Hmm? Late production 7.62 IVI? I wonder if it is any good? What sort of packaging do they leave behind?
Ganderite bought up a bunch of that ammo from International, I believe. He pulled all of the bullets, blended the powder and reloaded it.
I had a bunch that I didn't return. When I read his "FIX" about a year ago, I opened the crates, pulled several thousand bullets, dumped all of the powder into one big lot and reassembled all of it into one big batch of what is reasonably consistent plinking ammo. No, it isn't match quality. Mainly because the bullet weights vary about 3-5 grains from their stated weight and their jackets aren't consistent in thickness.
All of the cartridge boxes are stamped "REFORMADO" or Portuguese for REFORMED. It was all reloaded ammo and again from Ganderite's information, identical looking powders with different burn rates got mixed into the lot.
I never saw any difference in the powder that I pulled from any of the cases.
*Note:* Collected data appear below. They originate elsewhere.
(** An allocator: an even address above all blocks in use. *)
Definition bump_malloc (m : symbols_t) (_ : Z) : option Z :=
  Some (2 * (1 + match m with
                 | Some m => foldr Z.max 0 (node_addr <$> elements (root m))
                 | None => 0
                 end)).
Lemma above_all_fresh (l : list Z) :
  Z.land (2 * (1 + foldr Z.max 0 l)) 1 = 0 /\ 2 * (1 + foldr Z.max 0 l) ∉ l.
Proof.
  split.
  - rewrite Z.land_comm. apply Z.bits_inj'. intros i Hi. rewrite Z.land_spec, Z.bits_0.
    destruct (decide (i = 0)) as [->|]; [|by rewrite (testbit_above 1 1) by lia].
    by rewrite (Z.testbit_even_0 (1 + foldr Z.max 0 l)).
  - assert (forall x, x ∈ l -> x <= foldr Z.max 0 l) as Hle.
    { induction l as [|y l IH]; intros x Hx; [by apply not_elem_of_nil in Hx|]. cbn.
      apply elem_of_cons in Hx as [->|Hx]; [lia|]. specialize (IH x Hx). lia. }
    assert (0 <= foldr Z.max 0 l) by (clear; induction l as [|y l IH]; cbn; lia). intros Hin%Hle. lia.
Qed.
Lemma bump_malloc_ok : allocator_ok bump_malloc.
Proof. intros m sz. split; [done|]. intros sz' a [= <-]. apply above_all_fresh. Qed.

Definition demo_reader (raw : list Z) : elf_t := mk_elf true 0 (Some raw) (Some (mk_map NULL 4 8 0 uint32_cmp)).
Lemma demo_table_ok : table_ok (mk_map NULL 4 8 0 uint32_cmp).
Proof.
  destruct (map_new_wf (V := option Z) (fun _ => Some 64) 4 8 uint32_cmp (mk_map NULL 4 8 0 uint32_cmp)) as (Hm & Hc & _); [done..|].
  by split.
Qed.

Lemma elf_find_symbol_first_witness :
  exists e', elf_find_symbol bump_malloc (demo_reader demo_elf) 0x1000 = Some (Some 105, e') /\
    elf_find_symbol bump_malloc e' 0x2000 = Some (None, e').
Proof.
  destruct (elf_find_symbol_first bump_malloc bump_malloc_ok demo_elf (demo_reader demo_elf)
    (mk_map NULL 4 8 0 uint32_cmp) 88 220 108 32 [(to_uint32 0, 88); (to_uint32 0x1000, 105)] 0x1000)
    as (e' & _ & E & E').
  - exact demo_elf_bytes.
  - reflexivity.
  - reflexivity.
  - exact demo_table_ok.
  - reflexivity.
  - by vm_compute.
  - by vm_compute.
  - by vm_compute.
  - by vm_compute.
  - reflexivity.
  - exists e'. split; [rewrite E; reflexivity|rewrite E'; reflexivity].
Defined.

(** Opening a second file keeps the symbol table of the first: the lookup then gives a pointer
    into the file that is no longer open. *)
Lemma reopen_keeps_symbols :
  let path := [97] in
  let other := <[129%nat := 0x30]> demo_elf in
  ('(_, e) ← elf_open true (fun _ => Some demo_elf) (elf_new bump_malloc) path;
   '(s1, e) ← elf_find_symbol bump_malloc e 0x1000;
   '(ok, e) ← elf_open true (fun _ => Some other) e path;
   '(s2, _) ← elf_find_symbol bump_malloc e 0x1000;
   '(_, e) ← elf_open true (fun _ => Some other) (elf_new bump_malloc) path;
   '(s3, _) ← elf_find_symbol bump_malloc e 0x1000;
   Some (s1, ok, s2, s3)) = Some (Some 105, true, Some 105, None).
Proof. by vm_compute. Qed.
I saved a bit to compare from each crate and watched for anything different. Nothing unusual.
If you have any of those cartridges sitting around, DON'T SHOOT THEM. Chances are that they're fine but there were just enough that were corrupted to make it NOT WORTH THE RISK.
PULL the bullets and dump the powder. If you have several hundred, then just blend it. If you don't, dump that powder and replace it with a suitable powder you have on hand.